Universal Space Interface Standard (USIS) is a physical interface between medium to large crewed or uncrewed spacecraft such as satellites, space stations and service tugs. It is designed to be suitable for adoption as an industry standard. Development is currently being undertaken by Mark Hempsell at Hempsell Astronautics Ltd. The rationale for the creation of an industry standard for spacecraft interfaces is that the number of applications for space vehicles is likely to increase greatly in the future (space tourism being a recent example). If each craft is utilising a common interface many new applications become feasible. This is somewhat analogous to the benefits which have been gained by widespread adoption of the USB connector in computing or even the standardisation of AC power plugs and sockets across some parts of the world.

==Design==

The fundamental purpose of USIS has been stated to "be a standard connection that maximises the interconnectivity between independent systems in both the open space (orbital) and celestial body surface environments". To achieve this USIS must be suitable for a range of connection types, from ground made connections to hard docking between orbiting spacecraft.
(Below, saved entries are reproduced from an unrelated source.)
Lemma history_keeps_last_ten_witness :
  exists s', exec (for_each [c "ls" ++ [0]; c "ls" ++ [0]; c "ps" ++ [0]] (fun cmd => shell_add_history (Some cmd))) (blank_system tt) =
    (Val tt, s') /\ history_ok s' [c "ls"; c "ps"].
Proof.
  destruct (history_keeps_last_ten (blank_system tt) [c "ls" ++ [0]; c "ls" ++ [0]; c "ps" ++ [0]] [c "ls"; c "ls"; c "ps"])
    as (s' & E & Hok & _).
  - exact (blank_history tt).
  - repeat constructor; try (exists []; split; [reflexivity|by repeat constructor]); try discriminate; cbn; lia.
  - exists s'. split; [exact E|exact Hok].
Defined.
(** Up to the copy of the line: trimmed and entered in the history. *)
Lemma run_command_start frame a ln s l t : holds a ln -> t = trim ln -> t <> [] -> (length t <= 255)%nat -> history_ok s l ->
  exists a' s1, exec (shell_add_history (Some a')) s = (Val tt, s1) /\ history_ok s1 (remember l t) /\
    sys_kernel s1 = sys_kernel s /\ sys_fs s1 = sys_fs s /\ holds a' t /\ length a' = length a /\
    shell_process_command frame a s =
    (let! cmd_copy := defined (strncpy frame a' MAX_CMD_LENGTH) in
          let! ' (tokens, cmd_copy) := defined (str_split cmd_copy 32 10) in
          match tokens with
          | [] => put (c "\n") ;; ret a'
          | start :: _ =>
              let! full_args := defined (skip_word a') in
              dispatch (drop start cmd_copy) (commands (Some full_args)) ;; ret a'
          end) s1.
Proof.
  intros Ha -> Hne Hlen Hok. destruct (str_trim_holds a ln Ha) as (a' & Et & Ha' & Hla).
  destruct (exec_add_history s l a' (trim ln) Hok Ha' Hne Hlen) as (s1 & E1 & Hok1 & Hk & Hf).
  exists a', s1. split_and!; try done. unfold shell_process_command. rewrite Et, bind_defined.
  destruct (trim ln) as [|ch t']; [done|]. destruct (holds_inv _ _ Ha') as (Hch & r & -> & _). cbn [head].
  rewrite bind_defined, (proj2 (Z.eqb_neq _ _) Hch). rewrite (bind_run (shell_add_history (Some (ch :: r))) _ s tt s1); [done|].
  by apply silent_run; [apply silent_add_history|].
Qed.

End shell_run.

(** ** The main loop *)

Lemma iterate_S {S A B} n (body : A -> M S (A + B)) a :
  iterate (Datatypes.S n) body a = let! r := body a in match r with inl a' => iterate n body a' | inr b => ret b end.
Proof. reflexivity. Qed.
(* ===== verification/ShellMem.v ===== *)
(** * What the memory test of the shell leaves behind

    [cmd_memtest] takes five pages and three blocks of the heap and gives them
    back, the blocks in the order it took them. *)

From S2P Require Import Prelude CString Bits Mem Bytes Pmm Heap Alloc HeapAlloc HeapUse Paging PagingWalk PagingUser Process Shell.

(** ** The heap and the page tables inside the system *)

Definition with_parts (h : heap) (m : mm) (s : system heap) : system heap := set_kernel (set_mm m (set_k_heap h (sys_kernel s))) s.

Lemma parts_id s : with_parts (k_heap (sys_kernel s)) (k_mm (sys_kernel s)) s = s.
Proof. by destruct s as [[] ? ? ?]. Qed.

Section parts.
Context (s : system heap).

Lemma exec_heap_part {A} (c : M heap A) h m r h' : exec c h = (r, h') -> exec (on_heap c) (with_parts h m s) = (r, with_parts h' m s).
Proof. intros E. unfold on_heap, Process.on_heap, on_kernel. rewrite !exec_zoom. cbn [sys_kernel with_parts set_kernel k_heap set_k_heap set_mm]. by rewrite E. Qed.

Lemma exec_mm_part {A} (c : M mm A) h m r m' : exec c m = (r, m') -> exec (on_mm c) (with_parts h m s) = (r, with_parts h m' s).
Proof. intros E. unfold on_mm, Process.on_mm, on_kernel. rewrite !exec_zoom. cbn [sys_kernel with_parts set_kernel k_mm set_k_heap set_mm]. by rewrite E. Qed.

Lemma exec_pmm_get {A} (g : pmm -> A) h m : exec (pmm_get g) (with_parts h m s) = (Val (g (mm_pmm m)), with_parts h m s).
Proof. done. Qed.

(** The reports of the heap read only. *)
Lemma exec_heap_report h bs m : heap_wf h bs ->
  (exists v, exec (on_heap heap_get_free_size) (with_parts h m s) = (Val v, with_parts h m s)) /\
  exec report_blocks (with_parts h m s) = (Val tt, with_parts h m s).
Proof.
  intros Hwf. split.
  - eexists. apply exec_heap_part. exact (proj2 (used_free_exec h bs Hwf)).
  - assert (exists v, exec heap_get_block_count h = (Val v, h)) as [v Ev].
    { cbn [heap_get_block_count heap_stats]. unfold Heap.heap_get_block_count. rewrite (walk_exec _ h bs Hwf). by eexists. }
    assert (exists v, exec heap_get_free_block_count h = (Val v, h)) as [w Ew].
    { cbn [heap_get_free_block_count heap_stats]. unfold Heap.heap_get_free_block_count. rewrite (walk_exec _ h bs Hwf). by eexists. }
    unfold report_blocks. rewrite exec_bind, (exec_heap_part _ h m _ _ Ev). cbv iota.
    by rewrite exec_bind, (exec_heap_part _ h m _ _ Ew).
Qed.

(** ** Pages *)

Lemma exec_test_pages h m : pmm_wf (mm_pmm m) -> used_pages (mm_pmm m) + 5 <= 4096 ->
  exists l m', exec (for_state (seqZ 0 5) take_test_page []) (with_parts h m s) = (Val (inl ((fun q => q * 4096) <$> l)), with_parts h m' s) /\
    same_but_pmm m m' /\ pmm_wf (mm_pmm m') /\
    (forall p, is_page p -> page_used (mm_pmm m') p = bool_decide (p ∈ l) || page_used (mm_pmm m) p) /\
    Forall (fun q => 512 <= q /\ page_used (mm_pmm m) q = false) l.
Proof.
  intros Hwf Hroom.
  destruct (exec_for_state_seqZ (fun i pages st => exists l m', pages = (fun q => q * 4096) <$> l /\ st = with_parts h m' s /\
      same_but_pmm m m' /\ pmm_wf (mm_pmm m') /\ used_pages (mm_pmm m') = used_pages (mm_pmm m) + i /\
      (forall p, is_page p -> page_used (mm_pmm m') p = bool_decide (p ∈ l) || page_used (mm_pmm m) p) /\
      Forall (fun q => 512 <= q /\ page_used (mm_pmm m) q = false) l)
    (take_test_page : Z -> list Z -> M (system heap) (list Z + unit)) 5 [] (with_parts h m s))
    as (pages & st & E & l & m' & -> & -> & Hs & Hwf' & _ & Hu & Hl); [lia| | |by exists l, m'].
  - exists [], m. split_and!; [done|done|by destruct m|done|lia| |constructor]. intros p _. by rewrite bool_decide_false by set_solver.
  - intros i pages st Hi (l & m' & -> & -> & Hs & Hwf' & Hn & Hu & Hl). unfold take_test_page.
    destruct (exec_pmm_alloc_page (mm_pmm m') Hwf') as [(p & Hp & Hfree & _ & Ea)|[Hfull _]].
    2: { exfalso. pose proof (wf_used _ Hwf') as Hc. destruct (cnt_lt_exists (page_used (mm_pmm m')) (Z.to_nat TOTAL_PAGES)) as (q & Hq & Hqf).
         - rewrite <- Hc, total_pages_nat. lia.
         - rewrite total_pages_nat' in Hq. by rewrite (Hfull q Hq) in Hqf. }
    assert (exec (on_pmm Pmm.pmm_alloc_page) m' = (Val (p * 4096), set_pmm (take_page p (mm_pmm m')) m')) as Em by (unfold on_pmm; by rewrite exec_zoom, Ea).
    rewrite exec_bind, (exec_mm_part _ h m' _ _ Em). cbv iota. pose proof (free_page_high _ _ Hwf' Hp Hfree) as Hhi.
    rewrite (proj2 (Z.eqb_neq (p * 4096) 0)) by lia. run. eexists _, _. split; [done|].
    exists (l ++ [p]), (set_pmm (take_page p (mm_pmm m')) m'). cbn [mm_pmm set_pmm].
    split_and!; [by rewrite fmap_app|done| |by apply take_page_wf| | |].
    + unfold same_but_pmm in *. rewrite Hs. by destruct m.
    + cbn [take_page used_pages]. pose proof (used_pages_range _ Hwf'). rewrite u32_small by (unfold is_u32; lia). lia.
    + intros q Hq. rewrite page_used_take; [|apply Hwf'|done|done]. rewrite Hu by done. rewrite orb_assoc. f_equal.
      destruct (Z.eqb_spec p q) as [->|Hne]; cbn [orb]; [symmetry; apply bool_decide_true; set_solver|]. apply bool_decide_ext. set_solver.
    + apply Forall_app. split; [done|]. apply Forall_singleton. split; [done|]. rewrite Hu in Hfree by done.
      by apply orb_false_iff in Hfree as [_ ?].
Qed.

Lemma exec_free_pages h l : forall m m', exec (for_each l give_back) m = (Val tt, m') ->
  exec (for_each ((fun q => q * 4096) <$> l) (fun page => on_mm (on_pmm (pmm_free_page page)))) (with_parts h m s) = (Val tt, with_parts h m' s).
Proof.
  induction l as [|q l IH]; intros m m'; [by intros [= <-]|]. rewrite fmap_cons, !exec_for_each_cons.
  destruct (exec (give_back q) m) as [[[]|w] m1] eqn:E1; [|done]. intros E2. cbv beta. fold (give_back q). rewrite (exec_mm_part _ h m _ _ E1). by apply IH.
Qed.

(** ** Blocks, with NULL for a failed allocation *)

Definition slot (r : Z) : list Z := if r =? 0 then [] else [r - HEADER].

Lemma borrow_slot bs0 bs L h size : heap_wf h bs -> borrowed bs0 bs L -> 0 < size <= 4294967276 ->
  exists r h' bs', exec (kmalloc size) h = (Val r, h') /\ heap_wf h' bs' /\ borrowed bs0 bs' (slot r ++ L) /\
    (forall q, q ∈ slot r -> q ∉ L) /\
    (r <> 0 -> exists n, block_at HEAP_START bs' (r - HEADER) (mk_block n false) /\ size + HEADER <= n) /\
    (forall q b, in_use HEAP_START bs q b -> in_use HEAP_START bs' q b).
Proof.
  intros Hwf Hb Hs. destruct (borrow bs0 bs L h size Hwf Hb Hs) as (r & h' & bs' & E & Hwf' & [[-> ->]|(p & n & -> & Hr & Hb' & Hat & Hn & Hp & Hk)]).
  - exists 0, h', bs. split_and!; try done. by intros q ?%elem_of_nil.
  - exists (p + HEADER), h', bs'. unfold slot. rewrite (proj2 (Z.eqb_neq _ 0) Hr). replace (p + HEADER - HEADER) with p by lia.
    split_and!; try done; [by intros q ->%list_elem_of_singleton|]. intros _. by exists n.
Qed.

Lemma return_slot bs0 bs L h m r : heap_wf h bs -> borrowed bs0 bs L -> (forall q, q ∈ slot r -> q ∈ L) ->
  exists h' bs', exec (free_if r) (with_parts h m s) = (Val tt, with_parts h' m s) /\ heap_wf h' bs' /\
    borrowed bs0 bs' (filter (.∉ slot r) L).
Proof.
  intros Hwf Hb Hin. unfold free_if, slot in *. destruct (Z.eqb_spec r 0) as [->|Hr].
  - exists h, bs. split_and!; [done|done|]. apply (borrowed_iff _ _ L); [|done]. intros q. rewrite list_elem_of_filter.
    split; [|by intros []]. intros Hq. split; [by intros ?%elem_of_nil|done].
  - destruct (give_back_block bs0 bs L h (r - HEADER) Hwf Hb) as (h' & bs' & E & Hwf' & Hb'); [apply Hin; set_solver|].
    replace (r - HEADER + HEADER) with r in E by lia. exists h', bs'. split_and!; [by apply exec_heap_part|done|].
    apply (borrowed_iff _ _ (filter (.≠ r - HEADER) L)); [|done]. intros q. rewrite !list_elem_of_filter, list_elem_of_singleton. done.
Qed.

(** Test 3 writes inside the first block. *)
Lemma exec_write_test bs h m r : heap_wf h bs -> (r <> 0 -> exists n, block_at HEAP_START bs (r - HEADER) (mk_block n false) /\ 1024 + HEADER <= n) ->
  exists h', exec (if r =? 0 then ret tt else
     kprintf (c "  Writing pattern to allocated memory...\n") [] ;;
     on_heap (heap_store r (test_pattern ++ [0])) ;;
     let! test := on_heap (heap_load r 101) in
     let! test := defined (cstring test) in
     kprintf (c "  Pattern: %.50s...\n") [AStr (Some test)] ;;
     kprintf_color (on_black COLOR_GREEN) (c "  SUCCESS: Memory write/read works\n") []) (with_parts h m s) =
    (Val tt, with_parts h' m s) /\ heap_wf h' bs.
Proof.
  intros Hwf Hr. destruct (Z.eqb_spec r 0) as [->|Hne]; [by exists h|]. destruct (Hr Hne) as (n & Hat & Hn).
  set (h1 := mk_heap (write_bytes (hmem h) r (test_pattern ++ [0])) (heap_head h)). exists h1. split.
  - assert (exec (heap_store r (test_pattern ++ [0])) h = (Val tt, h1)) as Es by (cbn [heap_store heap_stats]; by rewrite exec_modify).
    rewrite exec_bind, exec_kprintf. cbv iota. rewrite exec_bind, (exec_heap_part _ h m _ _ Es). cbv iota.
    assert (exec (heap_load r 101) h1 = (Val (test_pattern ++ [0]), h1)) as El.
    { cbn [heap_load heap_stats]. rewrite exec_gets. change 101%nat with (length (test_pattern ++ [0])). cbn [hmem h1].
      by rewrite read_write_same. }
    rewrite exec_bind, (exec_heap_part _ h1 m _ _ El). cbv iota. assert (cstring (test_pattern ++ [0]) = Some test_pattern) as -> by reflexivity.
    by run.
  - apply (heap_wf_write h bs _ (r - HEADER) (mk_block n false) Hwf Hat). cbn [b_size]. intros x Hx. unfold write_bytes.
    change (Z.of_nat (length (test_pattern ++ [0]))) with 101.
    destruct (Z.leb_spec r x), (Z.ltb_spec x (r + 101)); cbn [andb]; try done. heap_consts. lia.
Qed.

Lemma exec_memtest_heap bs h m : heap_wf h bs ->
  exists h', exec memtest_heap (with_parts h m s) = (Val tt, with_parts h' m s) /\ heap_wf h' bs.
Proof.
  intros Hwf.
  destruct (borrow_slot bs bs [] h 1024 Hwf (borrowed_none bs) ltac:(lia)) as (r1 & h1 & bs1 & E1 & W1 & B1 & _ & S1 & _).
  destruct (borrow_slot bs bs1 _ h1 2048 W1 B1 ltac:(lia)) as (r2 & h2 & bs2 & E2 & W2 & B2 & N2 & _ & K2).
  destruct (borrow_slot bs bs2 _ h2 4096 W2 B2 ltac:(lia)) as (r3 & h3 & bs3 & E3 & W3 & B3 & N3 & _ & K3).
  destruct (exec_write_test bs3 h3 m r1 W3) as (h4 & E4 & W4).
  { intros Hr. destruct (S1 Hr) as (n & Hat & Hn). exists n. split; [|done]. apply K3, K2. by split. }
  destruct (return_slot bs bs3 _ h4 m r1 W4 B3) as (h5 & bs5 & E5 & W5 & B5); [set_solver|].
  destruct (return_slot bs bs5 _ h5 m r2 W5 B5) as (h6 & bs6 & E6 & W6 & B6); [intros q Hq; rewrite list_elem_of_filter; set_solver|].
  destruct (return_slot bs bs6 _ h6 m r3 W6 B6) as (h7 & bs7 & E7 & W7 & B7); [intros q Hq; rewrite !list_elem_of_filter; set_solver|].
  assert (bs7 = bs) as ->.
  { apply (all_given_back bs bs7 h h7 Hwf W7). eapply borrowed_iff; [|exact B7]. intros q. rewrite !list_elem_of_filter. set_solver. }
  destruct (exec_heap_report h3 bs3 m W3) as [[v3 R3] P3]. destruct (exec_heap_report h7 bs m W7) as [[v7 R7] P7].
  exists h7. split; [|done]. unfold memtest_heap. rewrite exec_bind, exec_kprintf_color. cbv iota. rewrite exec_bind, exec_kprintf. cbv iota.
  rewrite exec_bind, (exec_heap_part _ h m _ _ E1). cbv iota. rewrite exec_bind, (exec_heap_part _ h1 m _ _ E2). cbv iota.
  rewrite exec_bind, (exec_heap_part _ h2 m _ _ E3). cbv iota. rewrite exec_bind.
  assert (forall b : bool, exec (if b then kprintf_color (on_black COLOR_RED) (c "  FAILED: Heap allocation failed\n") [] else
     kprintf (c "  Block 1 (1 KB):  0x%X\n") [AInt r1] ;;
     kprintf (c "  Block 2 (2 KB):  0x%X\n") [AInt r2] ;;
     kprintf (c "  Block 3 (4 KB):  0x%X\n") [AInt r3] ;;
     kprintf_color (on_black COLOR_GREEN) (c "  SUCCESS: All blocks allocated\n") [] ;;
     let! free := on_heap heap_get_free_size in
     kprintf (c "  Heap Free:       %d KB\n") [AInt (free / 1024)] ;;
     report_blocks) (with_parts h3 m s) = (Val tt, with_parts h3 m s)) as ->.
  { intros []; [done|]. run. rewrite R3. run. exact P3. }
  cbv iota. rewrite exec_bind, exec_kprintf. cbv iota. rewrite exec_bind, exec_kprintf_color. cbv iota. rewrite exec_bind, E4. cbv iota.
  run. rewrite E5. cbv iota. run. rewrite E6. cbv iota. run. rewrite E7. cbv iota. run. rewrite R7. run. exact P7.
Qed.

End parts.

(** C39: The memory test gives everything back when at least five pages are free:
    [cmd_memtest] then returns, the heap has the blocks it had, whatever the
    allocations did, and the same pages are in use; nothing else of the system
    changes.  (With fewer pages it returns at the failed allocation and keeps the
    ones it took.) *)
Theorem memtest_restores (s : system heap) (bs : list block) (Hh : heap_wf (k_heap (sys_kernel s)) bs)
    (Hp : pmm_wf (mm_pmm (k_mm (sys_kernel s)))) (Hfree : used_pages (mm_pmm (k_mm (sys_kernel s))) + 5 <= TOTAL_PAGES) :
  exists h' m', exec cmd_memtest s = (Val tt, with_parts h' m' s) /\ heap_wf h' bs /\
    same_but_pmm (k_mm (sys_kernel s)) m' /\ pmm_wf (mm_pmm m') /\
    (forall p, is_page p -> page_used (mm_pmm m') p = page_used (mm_pmm (k_mm (sys_kernel s))) p) /\
    used_pages (mm_pmm m') = used_pages (mm_pmm (k_mm (sys_kernel s))).
Proof.
  pose proof (parts_id s) as Es. set (h := k_heap (sys_kernel s)) in *. set (m := k_mm (sys_kernel s)) in *.
  destruct (exec_test_pages s h m Hp Hfree) as (l & m1 & E1 & S1 & W1 & U1 & L1).
  destruct (exec_memtest_heap s bs h m1 Hh) as (h2 & E2 & W2).
  destruct (exec_give_back_all l m1 W1) as (m3 & E3 & S3 & W3 & U3); [eapply Forall_impl; [|exact L1]; cbn; lia|].
  pose proof (exec_free_pages s h2 l m1 m3 E3) as E3'. destruct (exec_heap_report s h bs m Hh) as [[v R] _].
  assert (forall p, is_page p -> page_used (mm_pmm m3) p = page_used (mm_pmm m) p) as Hsame.
  { intros p Hpg. rewrite U3, U1 by done. case_bool_decide as Hin; [|by rewrite andb_false_r, andb_true_r].
    destruct (proj1 (list.Forall_forall _ _) L1 p Hin) as [Hlo ->]. by rewrite (proj2 (Z.leb_le 512 p)) by lia. }
  exists h2, m3. split.
  - replace (exec cmd_memtest s) with (exec cmd_memtest (with_parts h m s)) by (by rewrite Es).
    unfold cmd_memtest. run. rewrite exec_pmm_get. run. rewrite R. run. rewrite E1. cbv iota. run. rewrite exec_pmm_get. run.
    rewrite E2. cbv iota. run. rewrite E3'. cbv iota. run. rewrite exec_pmm_get. by run.
  - split_and!; [done| |done|done|].
    + unfold same_but_pmm in *. rewrite S3, S1. by destruct m.
    + rewrite (wf_used _ W3), (wf_used _ Hp). apply cnt_ext. intros p Hpr. apply Hsame. unfold is_page. by rewrite total_pages_nat' in Hpr.
Qed.

Lemma memtest_restores_witness :
  exists h' m', exec cmd_memtest (with_parts heap1 empty_mm (blank_system heap1)) = (Val tt, with_parts h' m' (blank_system heap1)) /\
    heap_wf h' blocks1 /\ used_pages (mm_pmm m') = 512.
Proof.
  destruct (memtest_restores (with_parts heap1 empty_mm (blank_system heap1)) blocks1) as (h' & m' & E & Hh & _ & _ & _ & Hu).
  - exact heap1_wf.
  - exact pmm_init_wf.
  - apply Z.leb_le. reflexivity.
  - exists h', m'. split; [exact E|]. split; [exact Hh|exact Hu].
Defined.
It must also be highly interconnectable (for example being fully androgynous, any two USISs being compatible), capable of bearing expected loads, capable of soft capture, and be able to sever the connection in a controlled manner. USIS also needs to be able to facilitate data, power and resource transfer when connected, and allow easy passage of personnel who are not necessarily trained astronauts in anticipation of the Space Tourism industry.
Three potential designs have been proposed for the USIS concept, one from Reaction Engines, one from Qinetiq and one most recently from Hempsell Astronautics.